Ne zaman Karina’daki köy kahvesinde çektiğim bir fotoğrafı arkadaşlarıma göstersem, şok geçiriyorlar. Bir köyün zarafeti, vakur duruşu, kalitesi, imajı ancak bu kadar güzel yansıtılabilirdi. Çalan müzikler, kahve, çay fincanı, masaların örtüsü, mutfağın güzelliği, gördüğünüz anda sizi hayran bırakacak. Söz veriyorum. Burada bir soluklanın çünkü şimdi de sahile gidiyoruz.

Haberin Devamı

SAHİL

Karina’ya girişte minik bir tepeden aşağıya doğru süzüleceksiniz. Tam burada bir durup bakmanızı istiyorum. İşte gökyüzü ve deniz arasına sıkışmış küçük mavi çekmece tam burada. Usulca açıp içini karıştıralım. Burası minicik bir koy, Dilek yarımadasının tam olarak arkasında kalıyor. Renk renk balıkçı kayıkları, çenesi düşük ördekler ve maviye boyanmış tahta sandalyelerle dolu.

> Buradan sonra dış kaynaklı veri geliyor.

Context {A : Type}.
Variable eqb : A -> A -> bool.
Variable leb : A -> A -> bool.
Hypothesis eqb_eq : forall x y, eqb x y = true <-> x = y.
Hypothesis leb_total : forall x y, leb x y = true \/ leb y x = true.
Hypothesis leb_trans :
  forall x y z, leb x y = true -> leb y z = true -> leb x z = true.

Lemma eqb_refl_by (x : A) : eqb x x = true.
Proof. now apply eqb_eq. Qed.

Lemma count_by_pos_In (x : A) (l : list A) :
  (0 < count_by eqb x l)%nat <-> In x l.
Proof.
  induction l as [| y l IH]; simpl.
  - split; [lia | tauto].
  - destruct (eqb x y) eqn:Hxy.
    + apply eqb_eq in Hxy. subst y. split; [now left | lia].
    + rewrite IH. split; [now right |].
      intros [H | H]; [| exact H].
      subst y. rewrite eqb_refl_by in Hxy. discriminate Hxy.
Qed.

Lemma unique_by_In (x : A) (l : list A) :
  In x (unique_by eqb l) <-> In x l.
Proof.
  induction l as [| y l IH]; simpl.
  - reflexivity.
  - rewrite filter_In, IH.
    destruct (eqb y x) eqn:Hyx; simpl.
    + apply eqb_eq in Hyx. intuition.
    + assert (y <> x).
      { intros ->. rewrite eqb_refl_by in Hyx. discriminate Hyx. }
      intuition congruence.
Qed.

Lemma unique_by_NoDup (l : list A) : NoDup (unique_by eqb l).
Proof.
  induction l as [| y l IH]; simpl.
  - constructor.
  - constructor.
    + rewrite filter_In. intros [_ H]. now rewrite eqb_refl_by in H.
    + now apply NoDup_filter.
Qed.

Lemma insert_by_perm (x : A) (l : list A) :
  Permutation (insert_by leb x l) (x :: l).
Proof.
  induction l as [| y l IH]; simpl.
  - reflexivity.
  - destruct (leb x y); [reflexivity |].
    rewrite IH. apply perm_swap.
Qed.

Lemma sort_by_perm (l : list A) : Permutation (sort_by leb l) l.
Proof.
  induction l as [| x l IH]; simpl.
  - reflexivity.
  - rewrite insert_by_perm. now constructor.
Qed.

Lemma sort_by_In (x : A) (l : list A) : In x (sort_by leb l) <-> In x l.
Proof.
  split; apply Permutation_in;
    [apply sort_by_perm | symmetry; apply sort_by_perm].
Qed.

Lemma insert_by_sorted (x : A) (l : list A) :
  StronglySorted (fun a b => leb a b = true) l ->
  StronglySorted (fun a b => leb a b = true) (insert_by leb x l).
Proof.
  induction 1 as [| y l Hs IH Hy]; simpl.
  - repeat constructor.
  - destruct (leb x y) eqn:Hxy.
    + constructor; [now constructor |].
      constructor; [exact Hxy |].
      rewrite Forall_forall in *. intros z Hz.
      apply (leb_trans x y z Hxy). now apply Hy.
    + constructor; [exact IH |].
      rewrite Forall_forall in *. intros z Hz.
      apply (Permutation_in _ (insert_by_perm x l)) in Hz.
      destruct Hz as [<- | Hz]; [| now apply Hy].
      destruct (leb_total x y); congruence.
Qed.

Lemma sort_by_sorted (l : list A) :
  StronglySorted (fun a b => leb a b = true) (sort_by leb l).
Proof.
  induction l as [| x l IH]; simpl; [constructor |].
  now apply insert_by_sorted.
Qed.

(** Sorting distinct values gives a list that ascends without repetition. *)
Lemma sort_by_strict (l : list A) :
  NoDup l -> strictly_ascending leb (sort_by leb l).
Proof.
  intros Hnd.
  assert (Hnd' : NoDup (sort_by leb l)).
  { apply (Permutation_NoDup (l := l)); [| exact Hnd].
    symmetry. apply sort_by_perm. }
  pose proof (sort_by_sorted l) as Hs. unfold strictly_ascending.
  induction Hs as [| y tl Hs IH Hy].
  - constructor.
  - inversion Hnd' as [| ? ? Hnotin Htl]; subst.
    constructor; [now apply IH |].
    rewrite Forall_forall in *. intros z Hz. split; [now apply Hy |].
    intros ->. contradiction.
Qed.

(** The occurrences of the labels of a duplicate-free list add up to the
    number of entries that carry one of them. *)
Lemma count_by_total (ks vals : list A) :
  NoDup ks ->
  list_sum (map (fun k => count_by eqb k vals) ks)
  = List.length (filter (fun v => existsb (fun k => eqb k v) ks) vals).
Proof.
  intros Hnd. induction vals as [| v vals IH]; simpl.
  - clear Hnd. induction ks; simpl; [reflexivity | assumption].
  - assert (Hstep : list_sum (map (fun k => if eqb k v
                                            then S (count_by eqb k vals)
                                            else count_by eqb k vals) ks)
                    = ((if existsb (fun k => eqb k v) ks then 1 else 0)
                       + list_sum (map (fun k => count_by eqb k vals) ks))%nat).
    { clear IH. induction Hnd as [| k ks Hk Hnd IHk]; simpl; [reflexivity |].
      rewrite IHk. destruct (eqb k v) eqn:Hkv; simpl.
      - apply eqb_eq in Hkv. subst v.
        assert (Hno : existsb (fun k0 => eqb k0 k) ks = false).
        { destruct (existsb (fun k0 => eqb k0 k) ks) eqn:Hex; [| reflexivity].
          apply existsb_exists in Hex as (k0 & Hin & Hk0).
          apply eqb_eq in Hk0. subst k0. contradiction. }
        rewrite Hno. lia.
      - destruct (existsb (fun k0 => eqb k0 v) ks); lia. }
    rewrite Hstep, IH.
    destruct (existsb (fun k => eqb k v) ks); simpl; lia.
Qed.

End ByFacts.

(** The functions on labels are the generic ones at the order of strings. *)
Lemma count_count_by (x : string) (l : list string) :
  count x l = count_by String.eqb x l.
Proof. induction l as [| y l IH]; simpl; now rewrite ?IH. Qed.

Lemma unique_unique_by (l : list string) : unique l = unique_by String.eqb l.
Proof. induction l as [| y l IH]; simpl; now rewrite ?IH. Qed.

Lemma sort_sort_by (l : list string) : sort l = sort_by String.leb l.
Proof.
  induction l as [| x l IH]; simpl; [reflexivity |].
  rewrite IH. generalize (sort_by String.leb l) as s.
  induction s as [| y s IHs]; simpl; [reflexivity | now rewrite IHs].
Qed.

Lemma dropna_In {A} (v : A) (s : list (option A)) :
  In v (dropna s) <-> In (Some v) s.
Proof.
  induction s as [| [x |] s IH]; simpl.
  - reflexivity.
  - rewrite IH. split; (intros [H | H]; [left; congruence | now right]).
  - rewrite IH. split; [now right |]. intros [H | H]; [discriminate H | exact H].
Qed.

Lemma Zleb_total (x y : Z) : Z.leb x y = true \/ Z.leb y x = true.
Proof. rewrite !Z.leb_le. lia. Qed.

Lemma Zleb_trans (x y z : Z) :
  Z.leb x y = true -> Z.leb y z = true -> Z.leb x z = true.
Proof. rewrite !Z.leb_le. lia. Qed.

(** ** The options of the filter controls *)

Import Domains.

Lemma options_In (col : Collision -> option string) (df : Table) (v : string) :
  In v (options col df) <-> exists r, In r df /\ col r = Some v.
Proof.
  unfold options. rewrite sort_In, unique_In, dropna_In, in_map_iff.
  split; intros (r & H1 & H2); exists r; auto.
Qed.

(** X6. Each control offers exactly the values that occur in its column
    (for the year control, the years of the dates that are present), each
    once, in ascending order; missing values are not offered. *)
Theorem filter_options_exact_sorted (df : Table) (c : control) :
  (forall v, In v (options (column c) df) <->
             exists r, In r df /\ column c r = Some v) /\
  strictly_ascending String.leb (options (column c) df) /\
  (forall y, In y (years df) <->
             exists r d, In r df /\ accident_date r = Some d /\ year d = y) /\
  strictly_ascending Z.leb (years df).
Proof.
  split; [intros v; apply options_In |]. split; [| split].
  - unfold options. rewrite sort_sort_by, unique_unique_by.
    apply (sort_by_strict String.leb String.leb_total leb_trans).
    apply (unique_by_NoDup String.eqb String.eqb_eq).
  - intros y. unfold years, dt_year.
    rewrite (sort_by_In Z.leb), (unique_by_In Z.eqb Z.eqb_eq), dropna_In.
    rewrite map_map, in_map_iff. split.
    + intros (r & Hy & Hin).
      destruct (accident_date r) as [d |] eqn:Hd; [| discriminate Hy].
      exists r, d. simpl in Hy. injection Hy as <-. auto.
    + intros (r & d & Hin & Hd & <-). exists r. rewrite Hd. auto.
  - unfold years.
    apply (sort_by_strict Z.leb Zleb_total Zleb_trans).
    apply (unique_by_NoDup Z.eqb Z.eqb_eq).
Qed.

(** The filter block with one control of labels in use. *)
Lemma filtered_df_pick (df : Table) (c : control) (labels : list string) :
  filtered_df df (pick c labels)
  = filter (passes String.eqb labels (column c)) df.
Proof.
  rewrite <- narrow_filter. destruct c; reflexivity.
Qed.

(** X7. Selecting one offered value in one control, and nothing else, gives
    a table that is not empty and holds exactly the rows with that value. *)
Theorem offered_value_selects_rows (df : Table) (c : control) (v : string) :
  In v (options (column c) df) ->
  filtered_df df (pick c [v]) <> [] /\
  forall r, In r (filtered_df df (pick c [v])) <->
            In r df /\ column c r = Some v.
Proof.
  intros Hv.
  assert (Hrows : forall r, In r (filtered_df df (pick c [v])) <->
                            In r df /\ column c r = Some v).
  { intros r. rewrite filtered_df_pick, filter_In. unfold passes. simpl.
    destruct (column c r) as [w |]; simpl.
    - rewrite orb_false_r.
      destruct (String.eqb_spec w v) as [-> | Hne]; intuition congruence.
    - intuition discriminate. }
  split; [| exact Hrows].
  apply options_In in Hv as (r & Hin & Hr).
  intros Hempty.
  assert (Hr' : In r (filtered_df df (pick c [v]))) by now apply Hrows.
  rewrite Hempty in Hr'. contradiction.
Qed.

Lemma offered_value_selects_rows_witness :
  filtered_df [on_day (Some "Monday"); on_day None; on_day (Some "Friday")]
              (pick Days ["Friday"]) <> [].
Proof.
  apply (offered_value_selects_rows
           [on_day (Some "Monday"); on_day None; on_day (Some "Friday")]
           Days "Friday").
  vm_compute. left. reflexivity.
Defined.

(** X8. Selecting every value a control offers is not the same as selecting
    none: it keeps the rows whose value is present and drops the rows where
    it is missing. *)
Theorem all_offered_values_drop_missing (df : Table) (c : control) :
  options (column c) df <> [] ->
  filtered_df df (pick c (options (column c) df))
  = filter (fun r => notna (column c r)) df.
Proof.
  intros Hne. rewrite filtered_df_pick. apply filter_ext_in.
  intros r Hin. unfold passes.
  apply truthy_true in Hne. rewrite Hne. simpl.
  destruct (column c r) as [v |] eqn:Hv; simpl; [| reflexivity].
  apply existsb_exists. exists v. split; [| apply String.eqb_refl].
  apply options_In. now exists r.
Qed.

Lemma all_offered_values_drop_missing_witness :
  filtered_df [on_day (Some "Monday"); on_day None; on_day (Some "Friday")]
              (pick Days ["Friday"; "Monday"])
  = [on_day (Some "Monday"); on_day (Some "Friday")].
Proof.
  apply (all_offered_values_drop_missing
           [on_day (Some "Monday"); on_day None; on_day (Some "Friday")] Days).
  vm_compute. discriminate.
Defined.

(** ** The filter block *)

(** X9. The map's filter block is the sidebar's block with the weekday and
    impact controls left empty: the two blocks agree on selections that
    both can express. *)
Theorem map_df_is_filtered_df (T : Table) (M : MapSelection) :
  map_df T M
  = filtered_df T (mkSelection (map_year M) [] (map_location M) (map_light M)
                               [] (map_environment M) (map_surface M)).
Proof. reflexivity. Qed.

Lemma apply_apply (T : Table) (s1 s2 : selection) :
  apply (apply T s1) s2 = filter (fun r => keep s1 r && keep s2 r) T.
Proof. unfold apply. apply filter_filter. Qed.

(** X10. Filters compose in any order: narrowing a filtered table by a
    second selection gives the rows that pass both, whichever selection is
    applied first, also across the sidebar's and the map's block. *)
Theorem filters_commute (T : Table) (S1 S2 : Selection) (M : MapSelection) :
  filtered_df (filtered_df T S1) S2 = filtered_df (filtered_df T S2) S1 /\
  map_df (filtered_df T S1) M = filtered_df (map_df T M) S1 /\
  forall r, In r (filtered_df (filtered_df T S1) S2) <->
            In r (filtered_df T S1) /\ In r (filtered_df T S2).
Proof.
  rewrite !filtered_df_apply, !map_df_apply, !apply_apply.
  split; [| split].
  - apply filter_ext. intros r. apply andb_comm.
  - apply filter_ext. intros r. apply andb_comm.
  - intros r. unfold apply. rewrite !filter_In, andb_true_iff. tauto.
Qed.

(** X11. The filter works row by row: the result of a table put together
    from two parts is the results of the parts put together, and the result
    never has more rows than the input. *)
Theorem filter_row_by_row (T1 T2 : Table) (S : Selection) :
  filtered_df (T1 ++ T2) S = filtered_df T1 S ++ filtered_df T2 S /\
  (len (filtered_df T1 S) <= len T1)%nat.
Proof.
  rewrite !filtered_df_apply. unfold apply, len. split.
  - apply filter_app.
  - apply filter_length_le.
Qed.

(** X12. On the store, for every selection: the block ends with
    [filtered_df] bound to a frame that did not exist before, whose content
    is the filtered table, and every frame that existed before, [df] among
    them, has the content it had. *)
Theorem filter_block_allocates_only (s : store) (df : ref) (T : Table)
    (S : Selection) :
  deref s df = Some T ->
  exists r s',
    run_filtered_df df S s = Some (r, s') /\
    deref s' r = Some (filtered_df T S) /\
    deref s r = None /\
    forall r0 t0, deref s r0 = Some t0 -> deref s' r0 = Some t0.
Proof.
  intros Hdf.
  destruct (run_filtered_df_state s df T S Hdf) as (r & ext & Hrun & Hr & Hle).
  exists r, (s ++ ext). split; [exact Hrun |]. split; [exact Hr |]. split.
  - apply nth_error_None. exact Hle.
  - intros r0 t0 H0. unfold deref in *.
    rewrite nth_error_app1; [exact H0 |].
    apply nth_error_Some. congruence.
Qed.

Burada Ege otlarının en tazesini, balığın mis kokulusunu bulacaksınız. Gün batımına kadar burada olun, çünkü dönüş yolunda harika bir balıkçı barınağı var. Güneş giderken ardından el sallayın ve hayatın ne kadar güzel olduğunu hiç aklınızdan çıkarmayın.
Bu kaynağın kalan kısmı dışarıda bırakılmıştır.